Harlan didn’t correct Josiah’s math. He did say, “But this is a lock-in.”

Judah looked like he had just gotten a whiff of Old Lady Lawton. “Yeah, that’s where the money comes from.”

“It’s a lock-in—we’re locked in. They’re gonna know it was one of us.”

Judah shrugged.

“That’s why, I’m getting out of here,” Jodie said. She looked at Harlan, “I almost got the back window open, but it’s painted shut.”

Harlan looked at Judah. “How you gonna do it?”

“You gonna help?” He said.

“Maybe.”

Josiah reached under his sweatshirt. “With this if we have to.”

“Is that a gun?”

“It is,” Jodie said.

Harlan stepped back toward the door, shocked at the full brunt of the sort of deadly stupidity found only in a boy so poor that in third grade he had to wear a blue Goodwill shirt with Debbie written across the front.

“Where you goin’?” Josiah asked.

“Making sure no one was at the door.”

“So, you in?”

Jodie sighed and disappeared behind the shelves.

“I am—and I have an idea.”

“We’re listening.” Judah said.

“First, give me five bucks.”

“What the fuck for?” Josiah asked.

“It’s my five bucks. And I’m helping you, right? So, I’ll get a cut. Part of my cut should be my own five bucks.”

The Mayhairs looked at each other. Judah shoved a hand into his peg-legged jeans and pulled out a crumpled 5 dollar bill. “Here,” he said.

“So what’s your plan?”

“A hostage?”

“One of the little ones?” Judah asked.

“No. Each other.”

The Mayhairs were confused.

“The money will be like a ransom.”

They nodded.

“But you don’t want to accidently shoot someone else, right.”

Josiah shrugged.

“If it goes badly, that’s get us all more time…in jail.”

They nodded again, vigorously.

Harlan looked at Judah. “If you’re the hostage, and we do get caught, you won’t press charges against your brother, right?”

Josiah eyeballed his brother.

“No, ‘course not,” Judah said.

“So, no of us will be in real trouble.”

They nodded…again. “So, what do you do?”

“I’ll stay here with your sister.”

Now, they both eyeballed Harlan.

“To get the window open—escape route.”

“Oh, okay.”

Harlan opened the door a hair. “Now, get going.”

When the Mayhair brothers disappeared through the door, Harlan locked it and leaned his head against it.

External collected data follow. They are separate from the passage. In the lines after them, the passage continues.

(** ** Lookups under the primary key *)

Lemma GetAccountByID_row (db : sqlDB) (a : Account) :
  wf db -> conn_err db = None -> int4_ok (ID a) = true ->
  In a (accounts db) ->
  GetAccountByID (ID a) db = Returns (Some a, None) db.
Proof.
  intros [_ [_ Hkey]] Hc Hi Hin. unfold GetAccountByID, Query. go.
  rewrite Hc. simpl. rewrite Hi.
  destruct (where_some (has_id (ID a)) (accounts db) a Hin) as
    [x [rest [Hf [Hx Hidx]]]].
  { unfold has_id. apply Z.eqb_refl. }
  rewrite Hf. simpl. unfold has_id in Hidx. apply Z.eqb_eq in Hidx.
  rewrite (row_of_id (accounts db) x a Hkey Hx Hin Hidx). reflexivity.
Qed.



(** ** POST /login *)


(** ** The token of a login on the protected route *)

Lemma createJWT_validates (env0 env : Env) (a : Account) :
  now env0 + 60 <> 0 ->
  JWT_SECRET env = JWT_SECRET env0 ->
  now env < now env0 + 60 ->
  exists token,
    validateJWT HMAC env (fst (createJWT HMAC env0 a)) = (Some token, None)
    /\ Valid token = true
    /\ claim "accountNumber" (Claims token) = Some (CStr (Number a)).
Proof.
  intros Hexp Hs Hlt. unfold createJWT, validateJWT, claims_Valid. simpl.
  unfold VerifyExpiresAt. simpl.
  destruct (now env0 + 60) as [|p|p] eqn:E; [contradiction| |];
    rewrite Hs;
    (replace (now env <? _) with true by (symmetry; apply Z.ltb_lt; lia));
    simpl; rewrite String.eqb_refl; simpl;
    eexists; (split; [reflexivity|]); split; reflexivity.
Qed.

Lemma createJWT_expires (env0 env : Env) (a : Account) :
  now env0 + 60 <> 0 ->
  now env0 + 60 <= now env ->
  exists token e,
    validateJWT HMAC env (fst (createJWT HMAC env0 a)) = (token, Some e).
Proof.
  intros Hexp Hge. unfold createJWT, validateJWT, claims_Valid. simpl.
  unfold VerifyExpiresAt. simpl.
  destruct (now env0 + 60) as [|p|p] eqn:E; [contradiction| |];
    (replace (now env <? _) with false by (symmetry; apply Z.ltb_ge; lia));
    simpl; eexists; eexists; reflexivity.
Qed.

(** X2: the token of a login opens the route of the account it was issued
    for.  On a well-formed table with a working connection, GET
    /accounts/{id} with the id of an account and the token createJWT made for
    that account, presented under the same secret before the token expires,
    is answered 200 with the account, and the store is unchanged. *)
Theorem token_opens_own_account :
  forall (db : sqlDB) (a : Account) (r : Request) (env0 env : Env)
         (idStr : string),
    wf db ->
    conn_err db = None ->
    In a (accounts db) ->
    int4_ok (ID a) = true ->
    URL r = path_accounts_id idStr ->
    Atoi idStr = Some (ID a) ->
    Method r = "GET" ->
    x_jwt_token r = fst (createJWT HMAC env0 a) ->
    JWT_SECRET env = JWT_SECRET env0 ->
    now env0 + 60 <> 0 ->
    now env < now env0 + 60 ->
    serve (router eksBlowfish HMAC) db r env
    = (Response (reply StatusOK (json_Account a)), db).
Proof.
  intros db a r env0 env idStr Hwf Hc Hin Hi Hurl Hid Hm Htok Hs Hexp Hlt.
  assert (Atoi (Vars_id r) = Some (ID a)) as Hid'
      by (unfold Vars_id; rewrite Hurl; exact Hid).
  pose proof (GetAccountByID_row db a Hwf Hc Hi Hin) as Hg.
  destruct (createJWT_validates env0 env a Hexp Hs Hlt) as
    [token [Hv [Hvalid Hclaim]]].
  assert (permitted HMAC db r env = Some a) as Hp.
  { unfold permitted. rewrite Htok, Hv, Hid', Hg, Hclaim.
    rewrite String.eqb_refl. reflexivity. }
  rewrite (router_protected eksBlowfish HMAC _ _ _ _ Hurl (or_introl Hm)).
  rewrite (withJWTAuth_permitted HMAC _ _ _ _ _ Hp).
  unfold serve, makeHandleFunc, handleAccountById, getID.
  rewrite Hid', Hm. go. rewrite Hg. reflexivity.
Qed.

(** X3: the token of one account does not open the route of another, and
    opens none once it has expired.  With the token createJWT made for an
    account a, GET or DELETE on /accounts/{id} for the id of an account with
    another number is answered 403 "permission denied"; at or after the
    expiry any request to the route is answered 403 "invalid token".  The
    store is unchanged in both cases. *)
Theorem token_opens_no_other_account :
  forall (db : sqlDB) (a b : Account) (r : Request) (env0 env : Env)
         (idStr : string),
    URL r = path_accounts_id idStr ->
    Method r = "GET" \/ Method r = "DELETE" ->
    x_jwt_token r = fst (createJWT HMAC env0 a) ->
    JWT_SECRET env = JWT_SECRET env0 ->
    now env0 + 60 <> 0 ->
    (now env < now env0 + 60 ->
     wf db -> conn_err db = None -> In b (accounts db) ->
     int4_ok (ID b) = true -> Atoi idStr = Some (ID b) ->
     Number b <> Number a ->
     serve (router eksBlowfish HMAC) db r env
     = (Response (forbidden "permission denied"), db))
    /\ (now env0 + 60 <= now env ->
        serve (router eksBlowfish HMAC) db r env
        = (Response (forbidden "invalid token"), db)).
Proof.
  intros db a b r env0 env idStr Hurl Hm Htok Hs Hexp.
  rewrite (router_protected eksBlowfish HMAC _ _ _ _ Hurl Hm).
  split.
  - intros Hlt Hwf Hc Hin Hi Hid Hne.
    assert (Atoi (Vars_id r) = Some (ID b)) as Hid'
        by (unfold Vars_id; rewrite Hurl; exact Hid).
    pose proof (GetAccountByID_row db b Hwf Hc Hi Hin) as Hg.
    destruct (createJWT_validates env0 env a Hexp Hs Hlt) as
      [token [Hv [Hvalid Hclaim]]].
    unfold serve, withJWTAuth, getID. rewrite Htok, Hv, Hvalid, Hid'. go.
    rewrite Hg, Hclaim.
    destruct (String.eqb_spec (Number b) (Number a)) as [E|E];
      [contradiction|reflexivity].
  - intros Hge.
    destruct (createJWT_expires env0 env a Hexp Hge) as [token [e Hv]].
    unfold serve, withJWTAuth. rewrite Htok, Hv. reflexivity.
Qed.

(** X4: a token whose header names a signing method that is not HS256,
    HS384 or HS512 (none, RS256, ...) is refused whatever its claims and its
    signature: the middleware answers 403 "invalid token" and calls no
    handler. *)
Theorem other_signing_method_is_refused :
  forall (h : HandlerFunc) (db : sqlDB) (r : Request) (env : Env)
         (alg : string) (claims : MapClaims) (sig : string),
    x_jwt_token r = Compact alg claims sig ->
    alg <> "HS256" -> alg <> "HS384" -> alg <> "HS512" ->
    serve (withJWTAuth HMAC h) db r env
    = (Response (forbidden "invalid token"), db).
Proof.
  intros h db r env alg claims sig Htok H1 H2 H3.
  unfold serve, withJWTAuth, validateJWT, SigningMethodHMAC. rewrite Htok.
  apply String.eqb_neq in H1, H2, H3. rewrite H1, H2, H3. reflexivity.
Qed.

(** X5: the middleware either hands the request to the handler as it came
    or answers by itself.  For every handler: when the token is valid and
    the account of the id in the path has the number the token claims, the
    outcome is that of the handler alone; in every other case it is 403
    with "invalid token" or "permission denied" and the store is
    unchanged. *)
Theorem middleware_passes_or_refuses :
  forall (h : HandlerFunc) (db : sqlDB) (r : Request) (env : Env),
    (forall a, permitted HMAC db r env = Some a ->
               serve (withJWTAuth HMAC h) db r env = serve h db r env)
    /\ (permitted HMAC db r env = None ->
        exists msg,
          serve (withJWTAuth HMAC h) db r env
          = (Response (forbidden msg), db)
          /\ (msg = "invalid token" \/ msg = "permission denied")).
Proof.
  intros h db r env. split.
  - intros a Hp. apply (withJWTAuth_permitted HMAC h db r env a Hp).
  - intros Hp. apply (withJWTAuth_refused HMAC h db r env Hp).
Qed.

(** ** POST /accounts *)









(** X8: POST /accounts with a password of more than 72 bytes is answered
    400 with the error of bcrypt, and nothing is stored. *)
Theorem create_rejects_long_password :
  forall (db : sqlDB) (r : Request) (env : Env) (req : CreateAccountRequest),
    URL r = path_accounts ->
    Method r = "POST" ->
    as_CreateAccountRequest (Body r) = inr req ->
    72 < Z.of_nat (String.length (car_Password req)) ->
    serve (router eksBlowfish HMAC) db r env
    = (Response (reply StatusBadRequest (json_ApiError ErrPasswordTooLong)),
       db).
Proof.
  intros db r env req Hurl Hm Hbody Hl.
  unfold serve, router, allows, makeHandleFunc, handleAccount,
    handleCreateAccount, NewAccount, GenerateFromPassword.
  rewrite Hurl, Hm, Hbody.
  replace (72 <? Z.of_nat (String.length (car_Password req))) with true
    by (symmetry; apply Z.ltb_lt; exact Hl).
  reflexivity.
Qed.

(** ** Requests that read *)

Lemma handleGetAccounts_store (r : Request) (env : Env) (wd : World) :
  store (final (handleGetAccounts r env wd)) = store wd.
Proof.
  unfold handleGetAccounts. go.
  pose proof (GetAccounts_store (store wd)) as Hs.
  destruct (GetAccounts (store wd)) as [[a [e|]] db'|msg db'];
    simpl in *; subst db'; try reflexivity.
  write_json. reflexivity.
Qed.

Lemma get_by_id_store (r : Request) (env : Env) (wd : World) :
  Method r = "GET" ->
  store (final (handleAccountById r env wd)) = store wd.
Proof.
  intros Hm. unfold handleAccountById.
  destruct (getID r) as [id [e|]]; simpl; [reflexivity|].
  rewrite Hm. go.
  pose proof (GetAccountByID_store id (store wd)) as Hs.
  destruct (GetAccountByID id (store wd)) as [[a [e|]] db'|msg db'];
    simpl in *; subst db'; try reflexivity.
  write_json. reflexivity.
Qed.

Lemma withJWTAuth_keeps (h : HandlerFunc) (r : Request) (env : Env) :
  (forall wd, store (final (h r env wd)) = store wd) ->
  forall wd, store (final (withJWTAuth HMAC h r env wd)) = store wd.
Proof.
  intros Hh wd. unfold withJWTAuth, invalidToken, permissionDenied.
  destruct (validateJWT HMAC env (x_jwt_token r)) as [token [e|]].
  { go. write_json. reflexivity. }
  destruct token as [token|]; [|reflexivity].
  destruct (Valid token); simpl; [|go; write_json; reflexivity].
  destruct (getID r) as [id [e|]]; [go; write_json; reflexivity|].
  go. pose proof (GetAccountByID_store id (store wd)) as Hs.
  destruct (GetAccountByID id (store wd)) as [[a [e|]] db'|msg db'];
    simpl in *; subst db'; try reflexivity.
  { write_json. reflexivity. }
  destruct a as [a|]; [|reflexivity].
  destruct (claim "accountNumber" (Claims token)) as [[z|n|]|];
    try (write_json; reflexivity).
  destruct (String.eqb (Number a) n); [|write_json; reflexivity].
  apply (Hh {| resp := resp wd; store := store wd |}).
Qed.

(** X9: a login and every GET leave the store as it was, whatever the
    request, the token and the state of the connection are. *)
Theorem reading_requests_leave_store :
  forall (db : sqlDB) (r : Request) (env : Env),
    URL r = path_login \/ Method r = "GET" ->
    snd (serve (router eksBlowfish HMAC) db r env) = db.
Proof.
  intros db r env Hread. rewrite serve_store. unfold router, allows.
  destruct (URL r) eqn:Hurl.
  - destruct (existsb _ _); [|reflexivity].
    rewrite makeHandleFunc_store, handleLogin_store. reflexivity.
  - destruct Hread as [H|Hm]; [discriminate|]. rewrite Hm. simpl.
    rewrite makeHandleFunc_store. unfold handleAccount. rewrite Hm. simpl.
    rewrite handleGetAccounts_store. reflexivity.
  - destruct Hread as [H|Hm]; [discriminate|]. rewrite Hm. simpl.
    rewrite withJWTAuth_keeps; [reflexivity|].
    intros wd. rewrite makeHandleFunc_store. apply get_by_id_store.
    exact Hm.
  - destruct Hread as [H|Hm]; [discriminate|]. rewrite Hm. reflexivity.
  - reflexivity.
Qed.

He exhaled and tried to stop his leg from quivering.

“You’re not as smart as you think,” Jodie said.

“No?” Harlan stared at the grain in the door. A thick run of stain over a knot in the cheap wood looked like a face.

“They’re just that stupid.”

“Yeah,” Harlan said. “You know, we’ll have to explain what we were doing in here.”

“You got something in mind?”

“I do,” Harlan said.

“Is it making out?”

Harlan closed his eyes again and prayed for the second time that night—Thank you, Jesus. “It is,” he said, turning around.